Exercise brief ▸
Your task is to copy the stretch of lines in the records below that begins with the line containing "p' & Hp & Htp)." and ends with the line containing "From Stdlib Require Import ZArith Lia.", exactly as written, with nothing added.

Records from a data collection:
* * *

(** ** Properties *)

(** C11: partitioning loses nothing.  A block whose edges carry complete data,
    cut by the partitioning of its time when that covers the schema, gives a
    master block and one sub block per part; whatever identifiers the sub
    blocks are stored under, recombining the master block from a store that
    gives back sub blocks with the same content rebuilds the original content,
    edge by edge and field by field, without failing an assertion. *)
Theorem partition_recombine {D} `{LevelDB D} (s : Schema) (b : Block) (p p' : PartitionIndex D)
    (t : Timestamp) (tpart : TimeSlicedPartitioning) (next : Z) :
  defined_schema s -> block_wf s b -> covers s (partitioning_ tpart) -> partitioning_ tpart <> [] ->
  getPartitioningTimestamp b = Ret t -> getTimeSlicedPartitioning t p = Ret (tpart, p') ->
  exists master subs next', partitionBlock s b next p = Ret (master :: subs, next', p') /\
    length subs = length (partitioning_ tpart) /\
    forall (S : Type) (getBlock : BlockId -> S -> outcome (Block * S)) (I : S -> Prop) (ids : list BlockId),
      length ids = length subs ->
      (forall i id sub st, ids !! i = Some id -> subs !! i = Some sub -> I st ->
         exists sub' st', getBlock id st = Ret (sub', st') /\ I st' /\ content sub' = content sub) ->
      forall nx st, I st ->
        exists b' nx' st', recombineBlock getBlock s (foldl (fun m id => addSubBlockId id m) master ids) nx st =
            Ret (b', nx', st') /\ I st' /\ content b' = content b.
Proof.
  intros Hdef Hwf Hcov Hne Ht Hp. unfold partitionBlock. rewrite Ht. cbn [mbind outcome_bind].
  rewrite Hp. cbn [mbind outcome_bind].
  destruct (master_block_ok s b Hwf next) as (m & n1 & -> & (_ & _ & Hsub) & Hm). cbn [mbind outcome_bind].
  destruct (sub_blocks_ok s Hdef b Hwf (partitioning_ tpart) n1 (proj1 Hcov)) as (subs & n2 & -> & Hlen & Hsubs).
  cbn [mbind outcome_bind]. exists m, subs, n2. split_and!; [done..|].
  intros S getBlock I ids Hids Hget nx st Hst.
  assert (forall l, subBlocks_ (foldl (fun m id => addSubBlockId id m) m l) = subBlocks_ m ++ l /\
    content (foldl (fun m id => addSubBlockId id m) m l) = content m) as Hfold.
  { induction l as [|x l IH] using rev_ind; [by rewrite app_nil_r|].
    rewrite foldl_app. cbn. destruct IH as [-> IH]. by rewrite app_assoc. }
  destruct (Hfold ids) as [Hs1 Hs2]. rewrite Hsub in Hs1. cbn in Hs1.
  destruct (recombineBlock_ok s Hdef b Hwf (partitioning_ tpart) Hcov getBlock I ids ltac:(congruence)) with
    (master := foldl (fun m id => addSubBlockId id m) m ids) (next := nx) (st := st)
    as (b' & nx' & st' & E & Hst' & Hc & _); try done.
  - intros i id attrs st1 Hid Ha Hst1. destruct (Hsubs i attrs Ha) as (sub & Hsub1 & _ & Hc).
    destruct (Hget i id sub st1 Hid Hsub1 Hst1) as (sub' & st' & ? & ? & Hc'). exists sub', st'. split_and!; try done.
    congruence.
  - by rewrite Hs2.
  - intros ->. cbn in Hids. destruct (partitioning_ tpart); [done|]. cbn in *. lia.
  - eauto 6.
Qed.

Definition example_shared : SharedData := mkShared 1 example_data.

(** An edge between the vertices 1 and 2, listed at both. *)
Definition example_block : Block :=
  mkBlock 7 None 100 []
    [(1, mkNeighborList 1 [mkNLEdge 2 (dofZ 30) example_shared]);
     (2, mkNeighborList 2 [mkNLEdge 1 (dofZ 30) example_shared])].

Lemma example_block_wf : block_wf example_schema example_block.
Proof.
  assert (forall x, x ∈ edges_of example_block -> cell (data_ x.2) = example_data /\ tm_ x.2 = dofZ 30) as H.
  { intros x Hx. cbn -[dofZ] in Hx. repeat (apply elem_of_cons in Hx as [->|Hx]; [done|]). by apply elem_of_nil in Hx. }
  split.
  - split; [|repeat constructor; discriminate]. cbn. repeat constructor; set_solver.
  - intros x Hx. destruct (H x Hx) as [_ ->]. by vm_compute.
  - intros x y Hx Hy _. destruct (H x Hx) as [-> _], (H y Hy) as [-> _]. done.
  - intros x Hx. destruct (H x Hx) as [-> _]. split_and!; [exact example_data_typed|done|done].
Qed.

Lemma example_covers : covers example_schema [["tag"]; ["weight"]].
Proof.
  split; [repeat constructor; eexists; reflexivity|].
  intros i Hi. apply assoc_find_is_Some in Hi.
  change ((fields_ (newAttributeData example_schema)).*1) with [0; 1] in Hi.
  apply elem_of_cons in Hi as [->|Hi]; [|apply elem_of_cons in Hi as [->|Hi%elem_of_nil]; [|done]].
  - exists ["weight"]. split; [set_solver|]. exists "weight". split; [set_solver|reflexivity].
  - exists ["tag"]. split; [set_solver|]. exists "tag". split; [set_solver|reflexivity].
Qed.

Lemma example_defined : defined_schema example_schema.
Proof. split; [apply new_schema_ok|]. repeat constructor; discriminate. Qed.

(** Reading the [i]-th block of a list. *)
Definition nth_block (id : BlockId) (st : list Block) : outcome (Block * list Block) :=
  b ← or_undefined (st !! Z.to_nat id); Ret (b, st).

Lemma partition_recombine_witness :
  exists master subs next' p', partitionBlock example_schema example_block 2 (index_with 3 example_slices) =
      Ret (master :: subs, next', p') /\ length subs = 2%nat /\
    exists b' nx' st', recombineBlock nth_block example_schema
        (foldl (fun m id => addSubBlockId id m) master [0; 1]) 9 subs = Ret (b', nx', st') /\
      content b' = content example_block.
Proof.
  assert (exists tp p', getTimeSlicedPartitioning (dofZ 30) (index_with 3 example_slices) = Ret (tp, p') /\
    partitioning_ tp = [["tag"]; ["weight"]]) as (tp & p' & Hp & Htp).
  { eexists _, _. split; [vm_compute; reflexivity|reflexivity]. }
  destruct (partition_recombine example_schema example_block (index_with 3 example_slices) p' (dofZ 30) tp 2
    example_defined example_block_wf) as (master & subs & next' & E & Hlen & Hrec).
  - rewrite Htp. exact example_covers.
  - rewrite Htp. discriminate.
  - vm_compute. reflexivity.
  - exact Hp.
  - rewrite Htp in Hlen. exists master, subs, next', p'. split; [exact E|]. split; [exact Hlen|].
    destruct (Hrec (list Block) nth_block (fun st => st = subs) [0; 1]) with (nx := 9) (st := subs)
      as (b' & nx' & st' & E' & _ & Hc).
    + symmetry. exact Hlen.
    + intros i id sub st Hid Hsub ->. exists sub, subs. unfold nth_block.
      assert (subs !! Z.to_nat id = Some sub) as ->.
      { destruct i as [|[|i]]; cbn in Hid; [injection Hid as <-; exact Hsub..|discriminate Hid]. }
      split; [reflexivity|split; reflexivity].
    + reflexivity.
    + exists b', nx', st'. split; [exact E'|exact Hc].
Defined.
(* ===== verification/Conf.v ===== *)
(** * The configuration

    core/Conf.h: the sizes of the buffers, the layout of blocks and the two
    schemas. *)

From Stdlib Require Import ZArith Lia.
From stdpp Require Import base numbers gmap strings list sorting.
From S2P Require Import Prelude.
From S2P Require Import Schema.
From S2P Require Import Candidate.

#[local] Open Scope string_scope.

Inductive InitialCandidateSelectionPolicy := ICS_Random | ICS_Old | ICS_New | ICS_Max | ICS_Min | ICS_nPolicies.
Inductive LayoutMode := LM_Random | LM_Old | LM_Max | LM_Smart.

#[export] Instance InitialCandidateSelectionPolicy_eq_dec : EqDecision InitialCandidateSelectionPolicy.
Proof. solve_decision. Defined.
#[export] Instance LayoutMode_eq_dec : EqDecision LayoutMode.
Proof. solve_decision. Defined.

Record SmartLayoutConf := mkSmart {
  localityMetric : LocalityMetric;
  initialCandidateSelectionPolicy : InitialCandidateSelectionPolicy;
  seedEdgeCount : Z;
  initialCandidateCount : Z
}.

Definition newSmartLayoutConf : SmartLayoutConf := mkSmart LM_RCC_MIXED ICS_Old 1 10.

Definition getInitialCandidateSelectionPolicyName (policy : InitialCandidateSelectionPolicy) : outcome string :=
  match policy with
  | ICS_Random => Ret "Random"
  | ICS_Old => Ret "Old"
  | ICS_New => Ret "New"
  | ICS_Max => Ret "Max"
  | ICS_Min => Ret "Min"
  | ICS_nPolicies => AssertFailed
  end.

Record Conf := mkConf {
  conf_name : string;
  storageDir : string;
  windowSize : Z;
  blockSize : Z;
  blockBufferSize : Z;
  partitioningBufferSize : Z;
  vertexDataBufferSize : Z;
  expirationMapSize : Z;
  layoutMode : LayoutMode;
  smartLayoutConf : SmartLayoutConf;
  vertexSchema : Schema;
  edgeSchema : Schema
}.

Definition newConf (name storageDir : string) (vertexSchema edgeSchema : list (string * DataType)) : Conf :=
  let windowSize := 1024 * 1024 in
  let blockSize := 16 * 1024 in
  mkConf name storageDir windowSize blockSize (16 * 1024) (16 * 1024) (100 * 1024)
    (Z.max (windowSize / 100) (blockSize / (8 + 8)))
    LM_Smart newSmartLayoutConf (new_schema vertexSchema) (new_schema edgeSchema).

Definition setBlockSize (size : Z) (c : Conf) : Conf :=
  mkConf (conf_name c) (storageDir c) (windowSize c) size (blockBufferSize c) (partitioningBufferSize c)
    (vertexDataBufferSize c) (Z.max (windowSize c / 100) (size / (8 + 8)))
    (layoutMode c) (smartLayoutConf c) (vertexSchema c) (edgeSchema c).

Definition setBlockBufferSize (size : Z) (c : Conf) : Conf :=
  mkConf (conf_name c) (storageDir c) (windowSize c) (blockSize c) size (partitioningBufferSize c)
    (vertexDataBufferSize c) (expirationMapSize c)
    (layoutMode c) (smartLayoutConf c) (vertexSchema c) (edgeSchema c).

(** [conf.layoutMode() = mode] and [conf.smartLayoutConf() = smart] *)
Definition setLayout (mode : LayoutMode) (smart : SmartLayoutConf) (c : Conf) : Conf :=
  mkConf (conf_name c) (storageDir c) (windowSize c) (blockSize c) (blockBufferSize c) (partitioningBufferSize c)
    (vertexDataBufferSize c) (expirationMapSize c) mode smart (vertexSchema c) (edgeSchema c).

Definition getLayoutModeName (layout : LayoutMode) : string :=
  match layout with
  | LM_Random => "Random"
  | LM_Old => "Old"
  | LM_Max => "Max"
  | LM_Smart => "Smart"
  end.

* * *

Task output ▸
    partitioning_ tp = [["tag"]; ["weight"]]) as (tp & p' & Hp & Htp).
  { eexists _, _. split; [vm_compute; reflexivity|reflexivity]. }
  destruct (partition_recombine example_schema example_block (index_with 3 example_slices) p' (dofZ 30) tp 2
    example_defined example_block_wf) as (master & subs & next' & E & Hlen & Hrec).
  - rewrite Htp. exact example_covers.
  - rewrite Htp. discriminate.
  - vm_compute. reflexivity.
  - exact Hp.
  - rewrite Htp in Hlen. exists master, subs, next', p'. split; [exact E|]. split; [exact Hlen|].
    destruct (Hrec (list Block) nth_block (fun st => st = subs) [0; 1]) with (nx := 9) (st := subs)
      as (b' & nx' & st' & E' & _ & Hc).
    + symmetry. exact Hlen.
    + intros i id sub st Hid Hsub ->. exists sub, subs. unfold nth_block.
      assert (subs !! Z.to_nat id = Some sub) as ->.
      { destruct i as [|[|i]]; cbn in Hid; [injection Hid as <-; exact Hsub..|discriminate Hid]. }
      split; [reflexivity|split; reflexivity].
    + reflexivity.
    + exists b', nx', st'. split; [exact E'|exact Hc].
Defined.
(* ===== verification/Conf.v ===== *)
(** * The configuration

    core/Conf.h: the sizes of the buffers, the layout of blocks and the two
    schemas. *)

From Stdlib Require Import ZArith Lia.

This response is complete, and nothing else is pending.